Paramilitary-style banner draws UEFA’s ire
NYON, SWITZERLAND — UEFA opened a second wave of charges against Celtic after fans raised a paramilitary-style banner at a Champions League game.
UEFA said Thursday a disciplinary case relating to an “illicit banner” will be judged on July 28, ahead of announcing verdicts from the Scottish champion’s previous game against Linfield of Northern Ireland.
The banner showing a masked soldier identified with Irish Republican imagery was shown by fans on Wednesday during Celtic’s 4-0 win in Glasgow in a Champions League second qualifying round, secondleg game.
UEFA also announced charges against the Scottish champion for players wearing unregulated bibs in the pre-game warm-up and a crowd control issue.
Also Thursday, the UEFA disciplinary panel was judging charges against both clubs arising from the first leg last week.
Celtic had defeated Linfield in Belfast and advanced 6-0 on aggregate.
UEFA imposed a one-match ban on Celtic forward Leigh Griffiths for “provoking spectators” after the game in Belfast, during which he was a target for bottle-throwing home fans.

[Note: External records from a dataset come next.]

Lemma sub_blank_runs_Forall (P : N → Prop) s :
  P SP → Forall P s → Forall P (sub_blank_runs s).
Proof.
  intros HP. induction s as [|c r IH]; simpl; [done|].
  intros Hall. apply Forall_cons in Hall as [Hc Hall].
  destruct (is_blank c).
  - destruct r as [|d r']; [by repeat constructor|].
    destruct (is_blank d); [by apply IH | constructor; [done | by apply IH]].
  - constructor; [done | by apply IH].
Qed.

Lemma sub_blank_runs_no_tab s : Forall (λ c, c ≠ TAB) (sub_blank_runs s).
Proof.
  induction s as [|c r IH]; simpl; [done|].
  destruct (is_blank c) eqn:Ec.
  - destruct r as [|d r']; [by repeat constructor|].
    destruct (is_blank d); [done | by constructor].
  - constructor; [|done]. intros ->. done.
Qed.

Lemma replace1_Forall (Q : N → Prop) c new s :
  Forall Q new → Forall Q s → Forall Q (replace1 c new s).
Proof.
  intros Hn. induction 1 as [|x r Hx Hr IH]; simpl; [done|].
  apply Forall_app. split; [|done]. destruct (x =? c)%N; [done | by constructor].
Qed.

Lemma replace1_absent c new s :
  Forall (λ x, x ≠ c) new → Forall (λ x, x ≠ c) (replace1 c new s).
Proof.
  intros Hn. induction s as [|x r IH]; simpl; [done|].
  apply Forall_app. split; [|done].
  destruct (N.eqb_spec x c); [done | by constructor].
Qed.

Lemma replace1_id c new s : Forall (λ x, x ≠ c) s → replace1 c new s = s.
Proof.
  induction 1 as [|x r Hx Hr IH]; simpl; [done|].
  destruct (N.eqb_spec x c); [done|]. simpl. by rewrite IH.
Qed.

Lemma contains_cons c z zs : contains c (z :: zs) = (c =? z)%N || contains c zs.
Proof. done. Qed.

Lemma remove_all_Forall zs : ∀ (Q : N → Prop) s,
  Forall Q s → Forall (λ c, contains c zs = false ∧ Q c) (remove_all zs s).
Proof.
  induction zs as [|z zs IH]; intros Q s Hs; simpl.
  - eapply Forall_impl; [exact Hs|]. by intros c Hc.
  - specialize (IH (λ c, c ≠ z ∧ Q c) (replace1 z [] s)).
    eapply Forall_impl; [apply IH|].
    + apply Forall_and. split; [by apply replace1_absent | by apply replace1_Forall].
    + intros c (Hc & Hz & HQ). split; [|done].
      rewrite contains_cons, Hc. by destruct (N.eqb_spec c z).
Qed.

Lemma remove_all_id zs : ∀ s,
  Forall (λ c, contains c zs = false) s → remove_all zs s = s.
Proof.
  induction zs as [|z zs IH]; intros s Hs; simpl; [done|].
  rewrite replace1_id.
  - apply IH. eapply Forall_impl; [exact Hs|]. intros c. cbv beta. rewrite contains_cons.
    by intros [_ ?]%orb_false_iff.
  - eapply Forall_impl; [exact Hs|]. intros c. cbv beta. rewrite contains_cons.
    intros [Hc _]%orb_false_iff ->. by rewrite N.eqb_refl in Hc.
Qed.

Lemma DASH_RE_sub_Forall (Q : N → Prop) s :
  Q HYPHEN → Forall Q s → Forall Q (DASH_RE_sub s).
Proof.
  intros HQ. induction 1 as [|x r Hx Hr IH]; simpl; [done|].
  constructor; [|done]. by destruct (contains x DASH_CHARS).
Qed.

Lemma DASH_RE_sub_dash_free s : Forall dash_free (DASH_RE_sub s).
Proof.
  induction s as [|x r IH]; simpl; [done|]. constructor; [|done].
  destruct (contains x DASH_CHARS) eqn:E; [done|]. intros H. congruence.
Qed.

Lemma DASH_RE_sub_id s : Forall dash_free s → DASH_RE_sub s = s.
Proof.
  induction 1 as [|x r Hx Hr IH]; [done|].
  unfold DASH_RE_sub in *. rewrite map_cons, IH.
  destruct (contains x DASH_CHARS) eqn:E; [|done]. by rewrite (Hx E).
Qed.

Lemma dash_sub_SP c : (if contains c DASH_CHARS then HYPHEN else c) = SP → c = SP.
Proof. destruct (contains c DASH_CHARS); done. Qed.

Lemma DASH_RE_sub_single_spaced s : single_spaced s → single_spaced (DASH_RE_sub s).
Proof.
  induction s as [|c r IH]; simpl; [done|]. intros [H1 H2]. split; [|by apply IH].
  destruct r as [|d r']; simpl; [done|].
  intros [Hc Hd]. apply H1. split; by apply dash_sub_SP.
Qed.

Lemma Forall_infix {A} (Q : A → Prop) a t b : Forall Q (a ++ t ++ b) → Forall Q t.
Proof. intros [_ [H _]%Forall_app]%Forall_app. done. Qed.

Lemma norm_normalized ucd s : normalized (norm ucd s).
Proof.
  unfold norm. fold (remove_all ZERO_WIDTH (normalize_NFKC ucd s)).
  set (x1 := remove_all ZERO_WIDTH (normalize_NFKC ucd s)).
  set (x2 := replace1 CR [LF] (replace1 NBSP [SP] x1)).
  set (x4 := DASH_RE_sub (sub_blank_runs x2)).
  assert (Forall (λ c, contains c ZERO_WIDTH = false) x2) as Hz.
  { apply replace1_Forall; [by repeat constructor|].
    apply replace1_Forall; [by repeat constructor|].
    eapply Forall_impl; [apply (remove_all_Forall ZERO_WIDTH (λ _, True)) |].
    - by apply Forall_forall.
    - by intros c [? _]. }
  assert (Forall (λ c, c ≠ NBSP) x2) as Hn.
  { apply replace1_Forall; [by repeat constructor|].
    apply replace1_absent. by repeat constructor. }
  assert (Forall (λ c, c ≠ CR) x2) as Hr.
  { apply replace1_absent. by repeat constructor. }
  destruct (strip_by_infix isspace x4) as (a & b & Hab).
  fold (strip x4) in Hab.
  split.
  - apply (Forall_infix _ a _ b). rewrite <- Hab.
    apply DASH_RE_sub_Forall; [done|]. by apply sub_blank_runs_Forall.
  - apply (Forall_infix _ a _ b). rewrite <- Hab.
    apply DASH_RE_sub_Forall; [done|]. by apply sub_blank_runs_Forall.
  - apply (Forall_infix _ a _ b). rewrite <- Hab.
    apply DASH_RE_sub_Forall; [done|]. by apply sub_blank_runs_Forall.
  - apply (Forall_infix _ a _ b). rewrite <- Hab.
    apply DASH_RE_sub_Forall; [done|]. apply sub_blank_runs_no_tab.
  - apply (Forall_infix _ a _ b). rewrite <- Hab. apply DASH_RE_sub_dash_free.
  - assert (single_spaced x4) as Hs.
    { apply DASH_RE_sub_single_spaced, sub_blank_runs_single_spaced. }
    rewrite Hab in Hs. by apply single_spaced_app_r, single_spaced_app_l in Hs.
  - apply strip_by_idem.
Qed.

Lemma norm_fixes_normalized ucd t :
  normalized t → normalize_NFKC ucd t = t → norm ucd t = t.
Proof.
  intros [Hz Hn Hr Ht Hd Hs Hst] Hk. unfold norm. rewrite Hk.
  fold (remove_all ZERO_WIDTH t). rewrite (remove_all_id _ _ Hz).
  rewrite (replace1_id NBSP _ _ Hn), (replace1_id CR _ _ Hr).
  rewrite (sub_blank_runs_id _ Ht Hs), (DASH_RE_sub_id _ Hd). exact Hst.
Qed.

Lemma forallb_is_ascii (s : list N) : forallb is_ascii s = true ↔ Forall (λ c, is_ascii c = true) s.
Proof. rewrite forallb_forall, Forall_forall. by setoid_rewrite list_elem_of_In. Qed.

(** The normalizer keeps an ASCII line ASCII, so it is idempotent on the
    ASCII lines whatever the database says elsewhere. *)
Lemma norm_ascii ucd (s : list N) :
  forallb is_ascii s = true → forallb is_ascii (norm ucd s) = true.
Proof.
  intros H. unfold norm, normalize_NFKC. rewrite H. apply forallb_is_ascii in H.
  apply forallb_is_ascii.
  destruct (strip_by_infix isspace
              (DASH_RE_sub (sub_blank_runs (replace1 CR [LF] (replace1 NBSP [SP]
                 (remove_all ZERO_WIDTH s)))))) as (a & b & Hab).
  apply (Forall_infix _ a _ b). unfold strip. rewrite <- Hab.
  apply DASH_RE_sub_Forall; [done|]. apply sub_blank_runs_Forall; [done|].
  apply replace1_Forall; [by repeat constructor|].
  apply replace1_Forall; [by repeat constructor|].
  eapply Forall_impl; [apply (remove_all_Forall ZERO_WIDTH _ s H)|]. by intros c [_ ?].
Qed.

Lemma norm_idempotent_ascii ucd (s : list N) :
  forallb is_ascii s = true → norm ucd (norm ucd s) = norm ucd s.
Proof.
  intros H. apply norm_fixes_normalized; [apply norm_normalized|].
  unfold normalize_NFKC. by rewrite (norm_ascii ucd s H).
Qed.

(** C8, as amended.  A normalized line that Unicode NFKC normalization
    leaves as it is (every ASCII line, for one) is a fixed point of the
    normalizer: normalizing it again returns it unchanged. *)
Theorem norm_idempotent_on_nfkc_stable ucd (s : list N) :
  normalize_NFKC ucd (norm ucd s) = norm ucd s →
  norm ucd (norm ucd s) = norm ucd s.
Proof. intros H. apply norm_fixes_normalized; [apply norm_normalized | exact H]. Qed.

Lemma norm_idempotent_on_nfkc_stable_witness :
  let s := [0x200b; 32; 65; 9; 9; 0x2014; 66; 0xA0; 13; 67; 32]%N in
  normalize_NFKC ucd_fragment (norm ucd_fragment s) = norm ucd_fragment s
  ∧ norm ucd_fragment (norm ucd_fragment s) = norm ucd_fragment s.
Proof.
  intros s. split; [reflexivity|].
  apply (norm_idempotent_on_nfkc_stable ucd_fragment s). reflexivity.
Defined.

(** C8 as stated fails.  The line [a, U+200B, U+0301] is in NFKC form
    (the zero-width space keeps the accent from composing); the normalizer
    removes the zero-width space and returns [a, U+0301], and normalizing
    that line again composes it to U+00E1. *)
Lemma norm_not_idempotent :
  let line := norm ucd_fragment [97; 0x200b; 0x301]%N in
  line = [97; 0x301]%N
  ∧ norm ucd_fragment line = [0xE1]%N
  ∧ norm ucd_fragment line ≠ line.
Proof. vm_compute. repeat split; congruence. Qed.

(** ** Matches *)

Lemma finditer_elem m fuel : ∀ pos a b,
  (a, b) ∈ finditer m fuel pos → m a = Some b.
Proof.
  induction fuel as [|f IH]; intros pos a b; simpl.
  - by intros ?%elem_of_nil.
  - destruct (m pos) as [e|] eqn:E.
    + intros [[= -> ->]|H]%elem_of_cons; [done | by eapply IH].
    + apply IH.
Qed.

Lemma last_match_Some m s a b : last_match m s = Some (a, b) → m a = Some b.
Proof.
  unfold last_match. intros H. eapply finditer_elem, last_Some_elem_of, H.
Qed.

Lemma finditer_none m fuel : ∀ pos, (∀ p, m p = None) → finditer m fuel pos = [].
Proof.
  induction fuel as [|f IH]; intros pos H; simpl; [done|]. rewrite H. by apply IH.
Qed.

Lemma find_from_contains c s start : ∀ i k,
  find_from c s start i = Some k → contains c s = true.
Proof.
  unfold contains. induction s as [|x r IH]; intros i k; simpl; [done|].
  destruct ((start <=? i) && (x =? c)%N) eqn:E.
  - apply andb_true_iff in E as [_ E]. rewrite N.eqb_sym, E. done.
  - intros H. rewrite (IH _ _ H). apply orb_true_r.
Qed.

Lemma contains_app c a b : contains c (a ++ b) = contains c a || contains c b.
Proof. unfold contains. apply existsb_app. Qed.

Lemma contains_drop c n s : contains c (drop n s) = true → contains c s = true.
Proof.
  intros H. rewrite <- (take_drop n s), contains_app, H. apply orb_true_r.
Qed.

Lemma paren_at_contains s pos e : paren_at s pos = Some e → contains RPAREN s = true.
Proof.
  unfold paren_at. destruct (drop pos s) as [|c r] eqn:E; [done|].
  destruct (c =? LPAREN)%N; [|done].
  destruct (find RPAREN r 0) as [k|] eqn:F; [|done]. intros _.
  apply (contains_drop _ pos). rewrite E.
  change (c :: r) with ([c] ++ r). rewrite contains_app.
  unfold find in F. rewrite (find_from_contains _ _ _ _ _ F). apply orb_true_r.
Qed.

Lemma last_match_paren_none s : contains RPAREN s = false → last_match (paren_at s) s = None.
Proof.
  intros H. unfold last_match. rewrite finditer_none; [done|].
  intros p. destruct (paren_at s p) eqn:E; [|done].
  apply paren_at_contains in E. congruence.
Qed.

Lemma truthy_nil_iff (s : list N) : truthy s = false ↔ s = [].
Proof. destruct s; simpl; split; congruence. Qed.

Section Extraction.

Variable ucd : UnicodeData.

Lemma extract_ce_keyword_unparsed s t c e :
  extract_ce_keyword ucd s = (t, c, e) → e = [] → t = tidy s ∧ c = [].
Proof.
  unfold extract_ce_keyword.
  destruct (last_match (kw_at ucd s) s) as [[st en]|]; [|by intros [= <- <- <-]].
  destruct (find HYPHEN s st) as [dash|]; [|by intros [= <- <- <-]].
  destruct (truthy (tidy (drop (S dash) s))) eqn:E; [|by intros [= <- <- <-]].
  intros [= <- <- <-] He. rewrite He in E. done.
Qed.

Lemma extract_ce_anywhere_unparsed text t c e :
  extract_ce_anywhere ucd text = (t, c, e) → c = [] → e = [] → t = tidy text.
Proof.
  unfold extract_ce_anywhere.
  destruct (last_match (paren_at text) text) as [[st en]|].
  - destruct (annotation_fields text st en) as [c' e'].
    destruct (truthy c' || truthy e') eqn:E.
    + intros [= <- <- <-] -> ->. done.
    + intros H _ He. by apply (extract_ce_keyword_unparsed _ _ _ _ H).
  - intros H _ He. by apply (extract_ce_keyword_unparsed _ _ _ _ H).
Qed.

Lemma extract_ce_anywhere_no_paren text :
  no_paren_annotation text → extract_ce_anywhere ucd text = extract_ce_keyword ucd text.
Proof.
  unfold no_paren_annotation, extract_ce_anywhere.
  destruct (last_match (paren_at text) text) as [[st en]|]; [|done]. by intros ->.
Qed.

After Celtic’s win last Friday at Windsor Park, Northern Ireland’s national stadium, Griffiths took a scarf in Celtic’s green and white colours and tied it to a goalpost.
Linfield plays in the same blue and white as Celtic’s city rival Rangers. Griffiths had been shown a yellow card for time-wasting in the second half of the game.
The Scotland forward delayed taking a corner to show the referee some missiles that narrowly missed him, including a glass bottle and several coins.
The first game in Belfast was moved back to Friday to avoid possible religious tensions with July 12 events in Northern Ireland commemorating a historic battle between Protestant and Catholic forces.
Celtic has long ties with the Catholic community, and Linfield traditionally draws support from the Protestant community.
Griffiths will serve his ban when Celtic hosts Rosenborg in a Champions League third qualifying round, first-leg game next Wednesday.
UEFA ordered Linfield to close a section of the stadium when it plays its next home game in the Champions League or Europa League, and fined the club 10,000 euros ($11,600 US).